(Provided entries)

(** ** LabelsBuilder *)

Definition builder_wf (b : LabelsBuilder) : Prop :=
  NoDup (names (b_base b)) ∧ NoDup (names (b_add b)) ∧
  Forall (λ l, Value l ≠ "") (b_add b) ∧
  (∀ n, n ∈ empty_names (b_base b) → n ∈ b_del b).

(** What the builder stands for: the value each name will have. *)
Definition bview (b : LabelsBuilder) (n : string) : string :=
  if decide (n ∈ names (b_add b)) then Get (b_add b) n
  else if decide (n ∈ b_del b) then "" else Get (b_base b) n.

Lemma del_loop_none name arr n idxs :
  (∀ i a, i ∈ idxs → arr !! i = Some a → Name a ≠ name) →
  del_loop name (arr, n) idxs = Ret (arr, n).
Proof.
  induction idxs as [|i idxs IH]; intros Hn; simpl; [done|].
  destruct (arr !! i) as [a|] eqn:Ea.
  - rewrite bool_decide_eq_false_2 by (eapply Hn; [left|done]). simpl. apply IH. set_solver.
  - simpl. apply IH. set_solver.
Qed.

Lemma del_loop_app name st i1 i2 :
  del_loop name st (i1 ++ i2) = obind (del_loop name st i1) (λ st', del_loop name st' i2).
Proof.
  revert st. induction i1 as [|i i1 IH]; intros st; simpl; [done|].
  destruct (del_step name st i); simpl; auto.
Qed.

Lemma del_step_hit name arr n i a :
  arr !! i = Some a → Name a = name → S i ≤ n →
  del_step name (arr, n) i =
    Ret (take i arr ++ drop (S i) (take n arr) ++ drop (pred n) arr, pred n).
Proof.
  intros Ha Hn Hi. unfold del_step. rewrite Ha, bool_decide_eq_true_2 by done.
  by rewrite (proj2 (Nat.leb_le _ _) Hi).
Qed.

(** Names of [add] are unique, so the in-place loop removes at most one label
    and never slices out of range. *)
Lemma Del1_filter b n :
  NoDup (names (b_add b)) →
  Del1 b n = Ret (mkBuilder (b_base b) (b_del b ++ [n]) (filter (λ l, Name l ≠ n) (b_add b))).
Proof.
  intros Hnd. unfold Del1. destruct b as [bs dl ad]; simpl in *.
  destruct (decide (n ∈ names ad)) as [Hin|Hni].
  - apply list_elem_of_fmap in Hin as (x & -> & Hx).
    apply list_elem_of_split in Hx as (l1 & l2 & ->).
    unfold names in Hnd. rewrite fmap_app, fmap_cons in Hnd.
    apply NoDup_app in Hnd as (_ & Hd & [Hx2 _]%NoDup_cons).
    assert (Hx1 : Name x ∉ Name <$> l1) by (intros H%Hd; set_solver).
    rewrite length_app. cbn [length]. rewrite seq_app, del_loop_app. cbn [seq].
    rewrite del_loop_none.
    2:{ intros i a Hi Ha Hna. apply elem_of_seq in Hi. rewrite lookup_app_l in Ha by lia.
        apply Hx1. rewrite <-Hna. apply list_elem_of_fmap_2. by eapply list_elem_of_lookup_2. }
    cbn [obind del_loop Nat.add].
    rewrite (del_step_hit _ _ _ _ x) by (rewrite ?list_lookup_middle; done || lia).
    cbn [obind]. rewrite take_app_length.
    rewrite (firstn_all2 (n := length l1 + S (length l2))) by (rewrite length_app; simpl; lia).
    replace (drop (S (length l1)) (l1 ++ x :: l2)) with l2
      by (rewrite drop_app_ge by lia; by replace (S (length l1) - length l1) with 1 by lia).
    rewrite del_loop_none; simpl.
    + do 2 f_equal.
      rewrite (assoc_L (++) l1 l2 _).
      replace (pred (length l1 + S (length l2))) with (length (l1 ++ l2)) by (rewrite length_app; lia).
      rewrite take_app_length.
      rewrite filter_app, filter_cons_False by naive_solver.
      rewrite !filter_all; [done|intros y Hy ?..]; [apply Hx2|apply Hx1]; set_solver.
    + intros i a Hi Ha Hna. apply elem_of_seq in Hi. rewrite lookup_app_r in Ha by lia.
      assert (a ∈ l2); [|by apply Hx2; rewrite <-Hna; apply list_elem_of_fmap_2].
      destruct (decide (i - length l1 < length l2)).
      * rewrite lookup_app_l in Ha by done. by eapply list_elem_of_lookup_2.
      * rewrite lookup_app_r in Ha by lia. rewrite lookup_drop in Ha.
        rewrite lookup_app_r in Ha by lia.
        replace (_ - length l1) with (S (pred (length l2))) in Ha by lia.
        simpl in Ha. by eapply list_elem_of_lookup_2.
  - rewrite del_loop_none; simpl.
    + rewrite firstn_all. do 2 f_equal. symmetry. apply filter_all. intros x Hx Hnx.
      apply Hni. rewrite <-Hnx. by apply list_elem_of_fmap_2.
    + intros i a _ Ha Hna. apply Hni. rewrite <-Hna. apply list_elem_of_fmap_2.
      by eapply list_elem_of_lookup_2.
Qed.

Lemma names_filter_ne (ls : Labels) n m :
  m ∈ names (filter (λ l, Name l ≠ n) ls) ↔ m ∈ names ls ∧ m ≠ n.
Proof.
  unfold names. rewrite !list_elem_of_fmap. setoid_rewrite list_elem_of_filter. naive_solver.
Qed.

Lemma NoDup_names_filter (P : LabelPair → Prop) `{∀ l, Decision (P l)} ls :
  NoDup (names ls) → NoDup (names (filter P ls)).
Proof.
  intros Hnd. eapply sublist_NoDup; [done|]. unfold names. apply fmap_sublist, sublist_filter.
Qed.

Lemma Get_filter_ne (ls : Labels) n m :
  m ≠ n → Get (filter (λ l, Name l ≠ n) ls) m = Get ls m.
Proof.
  intros Hne. induction ls as [|l ls IH]; [done|]. rewrite filter_cons. simpl.
  case_decide; simpl; repeat case_bool_decide; congruence.
Qed.

Lemma empty_names_Get ls n : NoDup (names ls) → n ∈ names ls → Get ls n = "" → n ∈ empty_names ls.
Proof.
  intros Hnd (l & -> & Hl)%list_elem_of_fmap Hg. rewrite Get_elem_of in Hg by done.
  unfold empty_names, names. apply list_elem_of_fmap_2. by apply list_elem_of_filter.
Qed.

Lemma empty_names_value ls n : NoDup (names ls) → n ∈ empty_names ls → Get ls n = "".
Proof.
  intros Hnd (l & -> & [? ?]%list_elem_of_filter)%list_elem_of_fmap. by rewrite Get_elem_of.
Qed.

Lemma NewLabelsBuilder_wf bs : NoDup (names bs) → builder_wf (NewLabelsBuilder bs).
Proof. intros Hnd. split_and!; simpl; auto using NoDup_nil_2. Qed.

Lemma NewLabelsBuilder_view bs n : NoDup (names bs) → bview (NewLabelsBuilder bs) n = Get bs n.
Proof.
  intros Hnd. unfold bview, NewLabelsBuilder, Reset. simpl. case_decide as Hd; [|done].
  by rewrite empty_names_value.
Qed.

Lemma Del1_wf b n :
  builder_wf b →
  ∃ b', Del1 b n = Ret b' ∧ builder_wf b' ∧ b_base b' = b_base b ∧
    ∀ m, bview b' m = if decide (m = n) then "" else bview b m.
Proof.
  intros (Hb & Ha & Hv & He). rewrite Del1_filter by done. eexists; split; [done|].
  split_and!; simpl; auto using NoDup_names_filter.
  - split_and!; simpl; auto using NoDup_names_filter.
    + apply Forall_forall. intros l [_ Hl]%list_elem_of_filter.
      rewrite Forall_forall in Hv. by apply Hv.
    + intros m Hm%He. set_solver.
  - intros m. unfold bview. simpl. destruct (decide (m = n)) as [->|Hne].
    + rewrite decide_False by (rewrite names_filter_ne; naive_solver).
      by rewrite decide_True by set_solver.
    + destruct (decide (m ∈ names (b_add b))).
      * rewrite decide_True by (by rewrite names_filter_ne). by apply Get_filter_ne.
      * rewrite decide_False by (rewrite names_filter_ne; naive_solver).
        destruct (decide (m ∈ b_del b)); [rewrite decide_True by set_solver|rewrite decide_False by set_solver]; done.
Qed.

Lemma set_add_Some ls n v :
  n ∈ names ls →
  ∃ ls', set_add ls n v = Some ls' ∧ names ls' = names ls ∧
    (∀ m, Get ls' m = if decide (m = n) then v else Get ls m) ∧
    (v ≠ "" → Forall (λ l, Value l ≠ "") ls → Forall (λ l, Value l ≠ "") ls').
Proof.
  induction ls as [|a ls IH]; [set_solver|]. csimpl. intros Hin. case_bool_decide as E.
  - subst. eexists; split_and!; [done|done| |].
    + intros m. simpl. repeat case_bool_decide; case_decide; congruence.
    + intros ? [??]%Forall_cons. by apply Forall_cons.
  - apply elem_of_cons in Hin as [?|Hin]; [congruence|]. destruct (IH Hin) as (ls' & -> & Hn & Hg & Hf).
    simpl. eexists; split_and!; [done|csimpl; congruence| |].
    + intros m. simpl. rewrite Hg. repeat case_bool_decide; case_decide; congruence.
    + intros ? [??]%Forall_cons. apply Forall_cons; auto.
Qed.

Lemma set_add_None ls n v : n ∉ names ls → set_add ls n v = None.
Proof.
  induction ls as [|a ls IH]; [done|]. csimpl. intros Hni. rewrite bool_decide_eq_false_2 by set_solver.
  by rewrite IH by set_solver.
Qed.

Lemma SetLabel_wf b n v :
  builder_wf b →
  ∃ b', SetLabel b n v = Ret b' ∧ builder_wf b' ∧ b_base b' = b_base b ∧
    ∀ m, bview b' m = if decide (m = n) then v else bview b m.
Proof.
  intros Hwf. unfold SetLabel. case_bool_decide as Ev.
  { subst. simpl. destruct (Del1_wf b n Hwf) as (b' & -> & ?). by exists b'. }
  destruct Hwf as (Hb & Ha & Hv & He). destruct (decide (n ∈ names (b_add b))) as [Hin|Hni].
  - destruct (set_add_Some (b_add b) n v Hin) as (ls' & -> & Hn & Hg & Hf). eexists; split; [done|].
    split_and!; [split_and!; simpl; rewrite ?Hn; auto|done|]. intros m. unfold bview. simpl.
    rewrite Hn, Hg. destruct (decide (m = n)) as [->|]; [by rewrite decide_True|done].
  - rewrite set_add_None by done. eexists; split; [done|].
    assert (Hnames : names (b_add b ++ [mkLabel n v]) = names (b_add b) ++ [n])
      by (unfold names; by rewrite fmap_app).
    split_and!; [split_and!; simpl; auto|done|].
    + rewrite Hnames. apply NoDup_app. split_and!; [done|set_solver|apply NoDup_singleton].
    + apply Forall_app. by repeat constructor.
    + intros m. unfold bview. simpl. rewrite Hnames, Get_app.
      destruct (decide (m = n)) as [->|Hne].
      * rewrite decide_True by set_solver. rewrite decide_False by done. simpl.
        by rewrite bool_decide_eq_true_2.
      * destruct (decide (m ∈ names (b_add b))); [by rewrite decide_True by set_solver|].
        by rewrite decide_False by set_solver.
Qed.

(** A program over a builder: a sequence of [Set] and [Del] calls. *)
Inductive builder_op :=
| OpSet (n v : string)
| OpDel (ns : list string).

Definition run_op (b : LabelsBuilder) (o : builder_op) : outcome LabelsBuilder :=
  match o with OpSet n v => SetLabel b n v | OpDel ns => Del b ns end.

Fixpoint run_ops (b : LabelsBuilder) (os : list builder_op) : outcome LabelsBuilder :=
  match os with
  | [] => Ret b
  | o :: os => obind (run_op b o) (λ b', run_ops b' os)
  end.

(** The specification: a total map from names to values, [""] for absent. *)
Definition spec_op (f : string → string) (o : builder_op) : string → string :=
  match o with
  | OpSet n v => λ m, if decide (m = n) then v else f m
  | OpDel ns => λ m, if decide (m ∈ ns) then "" else f m
  end.

Lemma foldl_spec_op_ext os f g m :
  (∀ n, f n = g n) → foldl spec_op f os m = foldl spec_op g os m.
Proof.
  revert f g. induction os as [|o os IH]; intros f g Hfg; simpl; [done|].
  apply IH. intros k. destruct o; simpl; by rewrite Hfg.
Qed.

Lemma Del_wf ns b :
  builder_wf b →
  ∃ b', Del b ns = Ret b' ∧ builder_wf b' ∧ b_base b' = b_base b ∧
    ∀ m, bview b' m = if decide (m ∈ ns) then "" else bview b m.
Proof.
  revert b. induction ns as [|n ns IH]; intros b Hwf; simpl.
  { eexists; split_and!; try done. }
  destruct (Del1_wf b n Hwf) as (b1 & -> & Hwf1 & Hb1 & Hv1). simpl.
  destruct (IH b1 Hwf1) as (b2 & -> & Hwf2 & Hb2 & Hv2).
  exists b2; split_and!; [done|done|congruence|]. intros m. rewrite Hv2, Hv1.
  repeat case_decide; set_solver.
Qed.

Lemma run_ops_wf os b :
  builder_wf b →
  ∃ b', run_ops b os = Ret b' ∧ builder_wf b' ∧ b_base b' = b_base b ∧
    ∀ m, bview b' m = foldl spec_op (bview b) os m.
Proof.
  revert b. induction os as [|o os IH]; intros b Hwf; simpl.
  { eexists; split_and!; try done. }
  assert (∃ b', run_op b o = Ret b' ∧ builder_wf b' ∧ b_base b' = b_base b ∧
    ∀ m, bview b' m = spec_op (bview b) o m) as (b1 & -> & Hwf1 & Hb1 & Hv1)
    by (destruct o; eauto using SetLabel_wf, Del_wf).
  simpl. destruct (IH b1 Hwf1) as (b2 & -> & Hwf2 & Hb2 & Hv2).
  exists b2; split_and!; [done|done|congruence|]. intros m. rewrite Hv2.
  by apply foldl_spec_op_ext.
Qed.

(** What [Labels()] builds: unique sorted names with non-empty values, looked
    up as [bview] says. *)
Lemma kept_names b m :
  m ∈ names (kept b) ↔ m ∈ names (b_base b) ∧ (m ∉ b_del b) ∧ (m ∉ names (b_add b)).
Proof.
  unfold kept. split.
  - intros (l & -> & [[? ?] ?]%list_elem_of_filter)%list_elem_of_fmap.
    split_and!; [by apply list_elem_of_fmap_2|done..].
  - intros ((l & -> & ?)%list_elem_of_fmap & ? & ?).
    apply list_elem_of_fmap_2. by apply list_elem_of_filter.
Qed.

(End Provided entries)

Each line of the records that holds the word "induction" should be copied out.

  induction idxs as [|i idxs IH]; intros Hn; simpl; [done|].
  revert st. induction i1 as [|i i1 IH]; intros st; simpl; [done|].
  intros Hne. induction ls as [|l ls IH]; [done|]. rewrite filter_cons. simpl.
  induction ls as [|a ls IH]; [set_solver|]. csimpl. intros Hin. case_bool_decide as E.
  induction ls as [|a ls IH]; [done|]. csimpl. intros Hni. rewrite bool_decide_eq_false_2 by set_solver.
  revert f g. induction os as [|o os IH]; intros f g Hfg; simpl; [done|].
  revert b. induction ns as [|n ns IH]; intros b Hwf; simpl.
  revert b. induction os as [|o os IH]; intros b Hwf; simpl.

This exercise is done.